In the wake of the political changes that Algeria has witnessed since the end of 2018, and the subsequent overthrow of the Bouteflika regime and the rise of President Abdelmadjid Tebboune to power in December 2019, the Algerian foreign policy held many prominent features that became clear in the divergent treatment, to what was previously mentioned in the regional environment, especially the Libyan conflict. The constitutional amendments, which came into force in November 2019 predicted the new shifts in the foreign policy, especially after the approval of articles which give the president the right to send Algerian forces to help in foreign peacekeeping missions.
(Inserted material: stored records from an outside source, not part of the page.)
(* ===== verification/TrieStore.v ===== *)
(** * The store of the trie

    [internal/mptrie/store]: nodes and values in a LevelDB database, in maps in
    memory until a block is committed, and in maps of what the commit is to write.
    A pointer stands for its base64 text, which the code uses as the key of the maps. *)

From S2P Require Import Prelude Crypto Types MPTrie.
Open Scope Z_scope.

(** The tag in front of a marshaled node. *)
Definition BranchTag : Z := 1.
Definition ExtensionTag : Z := 2.
Definition ValueTag : Z := 3.

Definition trieNodesNs : Z := 0.
Definition trieValueNs : Z := 1.
Definition lastBlockNs : bytes := [2].

Record Store := mkTrieStore {
  disabled : bool;
  trieDataDB : gmap bytes bytes;
  inMemoryNodes : gmap bytes bytes;
  inMemoryValues : gmap bytes bytes;
  nodesToPersist : gmap bytes bytes;
  valuesToPersist : gmap bytes bytes;
}.

(** [binary.LittleEndian] on eight bytes. *)
Fixpoint PutUint64 (n : nat) (x : Z) : bytes :=
  match n with
  | O => []
  | S n => x mod 256 :: PutUint64 n (x / 256)
  end.

Fixpoint Uint64 (b : bytes) : Z :=
  match b with
  | [] => 0
  | x :: b => x + 256 * Uint64 b
  end.

Section Store.
Context `{!Codec BranchNode, !Codec ExtensionNode, !Codec ValueNode}.

(** Unmarshaling gives nil for an empty child: here both are the empty list. *)
Definition decodeNode (storedNodeBytes : bytes) : res TrieNode :=
  match storedNodeBytes with
  | [] => Panic "index out of range"
  | tag :: b =>
    if tag =? BranchTag then n ← Unmarshal b; Ok (Branch n)
    else if tag =? ExtensionTag then n ← Unmarshal b; Ok (Extension n)
    else if tag =? ValueTag then n ← Unmarshal b; Ok (Value n)
    else Err (PlainErr "unknown node type")
  end.

(** An empty node has no type of its own and is stored as no bytes at all. *)
Definition encodeNode (node : TrieNode) : res bytes :=
  match node with
  | Branch n => b ← Marshal n; Ok (BranchTag :: b)
  | Extension n => b ← Marshal n; Ok (ExtensionTag :: b)
  | Value n => b ← Marshal n; Ok (ValueTag :: b)
  | Empty => Ok []
  end.

(** Memory first, then what is to be persisted, then the database. *)
Definition lookup3 (memory toPersist db : gmap bytes bytes) (ns : Z) (ptr : bytes) : res bytes :=
  match memory !! ptr with
  | Some b => Ok b
  | None =>
    match toPersist !! ptr with
    | Some b => Ok b
    | None =>
      match db !! (ns :: ptr) with
      | Some b => Ok b
      | None => Err (PlainErr "leveldb: not found")
      end
    end
  end.

Definition store_GetNode (s : Store) (nodePtr : bytes) : res TrieNode :=
  b ← lookup3 (inMemoryNodes s) (nodesToPersist s) (trieDataDB s) trieNodesNs nodePtr; decodeNode b.

Definition store_GetValue (s : Store) (valuePtr : bytes) : res bytes :=
  lookup3 (inMemoryValues s) (valuesToPersist s) (trieDataDB s) trieValueNs valuePtr.

Definition store_PutNode (nodePtr : bytes) (node : TrieNode) : prog Store unit :=
  b ← lift (encodeNode node);
  modify (fun s => mkTrieStore (disabled s) (trieDataDB s) (<[nodePtr := b]> (inMemoryNodes s)) (inMemoryValues s)
                     (nodesToPersist s) (valuesToPersist s)).

Definition store_PutValue (valuePtr value : bytes) : prog Store unit :=
  modify (fun s => mkTrieStore (disabled s) (trieDataDB s) (inMemoryNodes s) (<[valuePtr := value]> (inMemoryValues s))
                     (nodesToPersist s) (valuesToPersist s)).

Definition store_PersistNode (nodePtr : bytes) : prog Store bool := fun s =>
  match inMemoryNodes s !! nodePtr with
  | Some b =>
    (mkTrieStore (disabled s) (trieDataDB s) (inMemoryNodes s) (inMemoryValues s)
       (<[nodePtr := b]> (nodesToPersist s)) (valuesToPersist s), Ok true)
  | None => (s, Ok false)
  end.

Definition store_PersistValue (valuePtr : bytes) : prog Store bool := fun s =>
  match inMemoryValues s !! valuePtr with
  | Some b =>
    (mkTrieStore (disabled s) (trieDataDB s) (inMemoryNodes s) (inMemoryValues s)
       (nodesToPersist s) (<[valuePtr := b]> (valuesToPersist s)), Ok true)
  | None => (s, Ok false)
  end.

Definition store_Height (s : Store) : res Z :=
  match trieDataDB s !! lastBlockNs with
  | Some b => if (length b <? 8)%nat then Panic "index out of range" else Ok (Uint64 (take 8 b))
  | None => Err (PlainErr "leveldb: not found")
  end.

(** The batch is written at once; its keys are distinct. *)
Definition store_CommitChanges (blockNum : Z) : prog Store unit :=
  modify (fun s =>
    mkTrieStore (disabled s)
      (<[lastBlockNs := PutUint64 8 blockNum]>
         (kmap (cons trieValueNs) (valuesToPersist s) ∪ (kmap (cons trieNodesNs) (nodesToPersist s) ∪ trieDataDB s)))
      ∅ ∅ ∅ ∅).

Definition store_RollbackChanges : prog Store unit :=
  modify (fun s => mkTrieStore (disabled s) (trieDataDB s) ∅ ∅ ∅ ∅).

Definition store_SetDisabled (b : bool) : prog Store unit :=
  modify (fun s => mkTrieStore b (trieDataDB s) (inMemoryNodes s) (inMemoryValues s) (nodesToPersist s) (valuesToPersist s)).

(** Opening a new store, or the database that a stopped node left. *)
Definition openTrieStore (db : gmap bytes bytes) : Store := mkTrieStore false db ∅ ∅ ∅ ∅.

#[export] Instance trie_store : TrieStore Store := {|
  GetNode := store_GetNode;
  GetValue := store_GetValue;
  PutNode := store_PutNode;
  PutValue := store_PutValue;
  PersistNode := store_PersistNode;
  PersistValue := store_PersistValue;
  TrieHeight := store_Height;
  CommitChanges := store_CommitChanges;
  RollbackChanges := store_RollbackChanges;
  IsDisabled := disabled;
  SetDisabled := store_SetDisabled;
|}.

(** Messages with bytes and booleans only can always be marshaled. *)
Class NodesMarshal : Prop := {
  branch_marshals : ∀ n : BranchNode, is_ok (Marshal n) = true;
  extension_marshals : ∀ n : ExtensionNode, is_ok (Marshal n) = true;
  value_marshals : ∀ n : ValueNode, is_ok (Marshal n) = true;
}.

Lemma decode_encodeNode `{!NodesMarshal} n : n ≠ Empty → ∃ b, encodeNode n = Ok b ∧ decodeNode b = Ok n.
Proof.
  intros Hn. destruct n as [n|n|n|]; [| | |done]; cbn.
  - pose proof (branch_marshals n). destruct (Marshal n) as [b| |] eqn:E; [|done..].
    exists (BranchTag :: b). split; [done|]. cbn. by rewrite (unmarshal_marshal _ _ E).
  - pose proof (extension_marshals n). destruct (Marshal n) as [b| |] eqn:E; [|done..].
    exists (ExtensionTag :: b). split; [done|]. cbn. by rewrite (unmarshal_marshal _ _ E).
  - pose proof (value_marshals n). destruct (Marshal n) as [b| |] eqn:E; [|done..].
    exists (ValueTag :: b). split; [done|]. cbn. by rewrite (unmarshal_marshal _ _ E).
Qed.

(** The store keeps what the trie relies on. *)
#[export] Instance trie_store_laws `{!NodesMarshal} : TrieStoreLaws Store.
Proof.
  split.
  - intros s p n Hn. destruct (decode_encodeNode n Hn) as (b & He & Hd). eexists. split_and!.
    + cbn. unfold store_PutNode. rewrite He. by erewrite bind_step by done.
    + cbn. unfold store_GetNode, lookup3. cbn. by rewrite lookup_insert_eq.
    + intros q Hq. cbn. unfold store_GetNode, lookup3. cbn. by rewrite lookup_insert_ne.
    + done.
  - intros s p v. eexists. split_and!.
    + done.
    + cbn. unfold store_GetValue, lookup3. cbn. by rewrite lookup_insert_eq.
    + intros q Hq. cbn. unfold store_GetValue, lookup3. cbn. by rewrite lookup_insert_ne.
    + done.
Qed.
End Store.
Lemma validateAndCommit_inv b block b' block' :
  validateAndCommit chunkSizeLimit depth block b = (b', Ok block') →
  ∃ infos linked_block root,
    ValidateBlock (bp_db b) block = Ok infos ∧
    AddSkipListLinks (bp_blockStore b) (set_validation_info block infos) = Ok linked_block ∧
    BuildTreeForBlockTx linked_block = Ok root ∧
    commits b (set_tx_root linked_block (MerkleTree.Hash root)) b' block'.
Proof.
  unfold validateAndCommit. intros H. apply prog_bind_ok_inv in H as (b1 & infos & H1 & H). injection H1 as <- Hval.
  apply prog_bind_ok_inv in H as (b2 & lb & H2 & H). rewrite must_ok in H2. injection H2 as <- Hadd.
  apply prog_bind_ok_inv in H as (b3 & root & H3 & H). rewrite must_ok, lift_ok_inv in H3. destruct H3 as [-> Hroot].
  rewrite must_ok in H. apply commitBlock_commits in H. exists infos, lb, root. split_and!; [|done..].
  destruct (ValidateBlock _ _) as [i|e|w]; [by injection Hval as <-| |done]. by destruct (1 <? block_number block).
Qed.

Lemma AddSkipListLinks_inv s block block' :
  AddSkipListLinks s block = Ok block' → ∃ hashes,
    block' = mkBlock (mkBlockHeader (BaseHeader (Header block)) hashes (TxMerkelTreeRootHash (Header block))
                        (StateMerkelTreeRootHash (Header block)) (ValidationInfos (Header block))) (Payload block) (Block_ConsensusMetadata block).
Proof. unfold AddSkipListLinks. intros H. apply bind_ok_inv in H as (hashes & _ & H). injection H as <-. eauto. Qed.

Lemma commits_header b block b' block' :
  commits b block b' block' →
  BaseHeader (Header block') = BaseHeader (Header block) ∧ SkipchainHashes (Header block') = SkipchainHashes (Header block) ∧
  TxMerkelTreeRootHash (Header block') = TxMerkelTreeRootHash (Header block) ∧
  ValidationInfos (Header block') = ValidationInfos (Header block).
Proof. intros [(ups & pd & block1 & He & [root ->] & _) _]. apply entries_block in He as [Hh _]. cbn. by rewrite Hh. Qed.

Context `{!WorldStateLaws D}.
Context (location_marshals : ∀ l : BlockLocation, is_ok (Marshal l) = true).

Lemma validateAndCommit_step b chain block b' block' :
  in_step b chain → validateAndCommit chunkSizeLimit depth block b = (b', Ok block') →
  storable block' → Z.of_nat (length chain) + 1 < 2 ^ 64 →
  in_step b' (chain ++ [block']) ∧ (∀ blocks done db, replay (bp_db b') blocks done db → replay (bp_db b) (block :: blocks) (block' :: done) db).
Proof.
  intros [[Hr Hlast] He Hl Hht] H Hso Hlt.
  apply validateAndCommit_inv in H as (infos & lb & root & Hval & Hadd & Hroot & Hc).
  pose proof (cm_store _ _ _ _ Hc) as Hcom. pose proof (Commit_number _ _ _ Hcom) as Hnum.
  rewrite Hlast, u64_small in Hnum by lia.
  destruct (commits_header _ _ _ _ Hc) as (Hbase & Hlinks & Htx & Hinfos).
  destruct (AddSkipListLinks_inv _ _ _ Hadd) as [hashes ->]. cbn in Hbase, Hlinks, Htx, Hinfos.
  assert (Hnum' : block_number (set_validation_info block infos) = Z.of_nat (length chain) + 1)
    by (rewrite <- Hnum; unfold block_number; cbn; by rewrite Hbase).
  split; [split|].
  - destruct (store_Commit_ok chunkSizeLimit location_marshals _ chain block' (conj Hr Hlast) He Hso Hnum) as (s' & Hc' & Hok & _); [lia|].
    rewrite Hcom in Hc'. by injection Hc' as <-.
  - destruct (store_Commit_ok chunkSizeLimit location_marshals _ chain block' (conj Hr Hlast) He Hso Hnum) as (s' & Hc' & _ & He'); [lia|].
    rewrite Hcom in Hc'. by injection Hc' as <-.
  - apply linked_snoc; [done|]. destruct (AddSkipListLinks_ok _ _ _ Hr Hnum') as (hashes' & Hadd' & Hok); [lia|].
    rewrite Hadd in Hadd'. injection Hadd' as ->. rewrite Hlinks, <- Hnum'. done.
  - destruct (cm_entries _ _ _ _ Hc) as (ups & pd & block1 & _ & _ & Hdb & _).
    apply commitToStateDB_ok in Hdb as (idx & _ & Hdb). rewrite length_app. cbn [length].
    erewrite commit_height; [|exact Hdb|]; fold (block_number block'); unfold block_number in *; cbn in *; rewrite <- Hbase, Hnum; [f_equal; lia|lia].
  - intros blocks done db Hrest. destruct (cm_entries _ _ _ _ Hc) as (ups & pd & block1 & Hent & _ & Hdb & _).
    assert (Hco : completed (bp_db b) block block').
    { split; [done|by rewrite Hinfos|]. exists root. rewrite Hinfos, Htx. split; [|done]. rewrite <- Hroot. by apply tx_tree_same. }
    apply (entries_same _ _ _ (set_validation_info block infos)) in Hent as (block2 & Hent & _); [|done..].
    rewrite <- Hinfos in Hent. by apply (replay_cons _ (bp_db b') _ _ _ _ _ _ _ _ _ Hco Hent).
Qed.

Lemma processBlocks_cons b b1 b2 block block' blocks done :
  validateAndCommit chunkSizeLimit depth block b = (b1, Ok block') →
  processBlocks chunkSizeLimit depth blocks b1 = (b2, Ok done) →
  processBlocks chunkSizeLimit depth (block :: blocks) b = (b2, Ok (block' :: done)).
Proof.
  intros H1 H2. cbn [processBlocks]. unfold processBlock.
  erewrite bind_step by (erewrite bind_step by (by apply must_ok); reflexivity). cbv beta iota. by erewrite bind_step by exact H2.
Qed.

Lemma processBlocks_in_step blocks b chain b' done :
  in_step b chain → processBlocks chunkSizeLimit depth blocks b = (b', Ok done) →
  Forall storable done → Z.of_nat (length (chain ++ done)) < 2 ^ 64 →
  in_step b' (chain ++ done) ∧ replay (bp_db b) blocks done (bp_db b').
Proof.
  revert b chain done. induction blocks as [|block blocks IH]; intros b chain done Hs H Hso Hlt.
  { injection H as <- <-. rewrite app_nil_r. split; [done|constructor]. }
  cbn [processBlocks] in H. apply prog_bind_ok_inv in H as (b1 & [block' c] & H1 & H).
  unfold processBlock in H1. apply prog_bind_ok_inv in H1 as (b2 & block2 & H1 & H2). injection H2 as -> -> _. rewrite must_ok in H1.
  apply prog_bind_ok_inv in H as (b3 & rest & H3 & H). injection H as -> <-.
  apply Forall_cons in Hso as [Hb Hso]. rewrite length_app, length_cons in Hlt.
  destruct (validateAndCommit_step _ _ _ _ _ Hs H1 Hb) as [Hs1 Hrep]; [lia|].
  destruct (IH _ _ _ Hs1 H3 Hso) as [Hs2 Hall]; [rewrite !length_app; cbn [length]; lia|].
  rewrite <- app_assoc in Hs2. split; [done|]. by apply Hrep.
Qed.

(** C19: processing blocks one after the other appends exactly these blocks, with their
    verdicts and Merkle roots, to the block store, and keeps the links of the skip list;
    the world state is at the height of the block store, and is what applying the blocks
    in turn, each judged on the state before it, gives. *)
Theorem processed_blocks_in_step blocks b chain b' done :
  in_step b chain → processBlocks chunkSizeLimit depth blocks b = (b', Ok done) →
  Forall storable done → Z.of_nat (length (chain ++ done)) < 2 ^ 64 →
  in_step b' (chain ++ done) ∧ replay (bp_db b) blocks done (bp_db b').
Proof. apply processBlocks_in_step. Qed.

(** ** Recovery of the world state *)








End Steps.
This step is considered as a different approach to what previously happened, in light of the complexities of the scene in the coastal and Sahara region, as well as the various tensions in the regional environment.
Priorities
There’s a set of priorities adopted by the Algerian foreign policy under Tebboune, including:
- Preserving Algeria’s national security: which is a fundamental pillar to the stability of the state, and that was evident in the accelerated engagement in the Libyan conflict, and the call for the importance of a political solution, instead of military interventions, due to the pressure that this applies on the Algerian-Libyan border, which reaches about 1,000 km2. In addition to the interest in the terrorism in the Sahel and Sahara region file, and the imperative of regional and international cooperation to undermine extremist movements in the region, in a way that helps achieve stability within the coastal and Sahara states, which also enhances the Algerian national security.
- Attempting to contain traditional problems: one of the main priorities of the new Algerian administration is to push towards solving the relationship issues that affect its external interactions and the nature of its relationship with neighbouring countries, and here we find a new trend towards zeroing traditional problems, on top of which comes the Sahara issue, which causes tension with the state of Morocco, and this emerged during Tebboune’s inauguration speech. During the speech, he pointed out that the issue of Western Sahara is an issue of decolonization and that the United Nations and the African Union are the bodies assigned to resolve this issue, against the background universal principles, which support the right of self-determination, without disturbing the relations between Marrakech and Algeria. Moreover, Algeria’s Foreign Affairs Ministry’s reply to the Turkish President Recep Tayyip Erdogan’s statement on the colonial past of France, reinforces that hypothesis and the real desire to go beyond the painful historical milestones.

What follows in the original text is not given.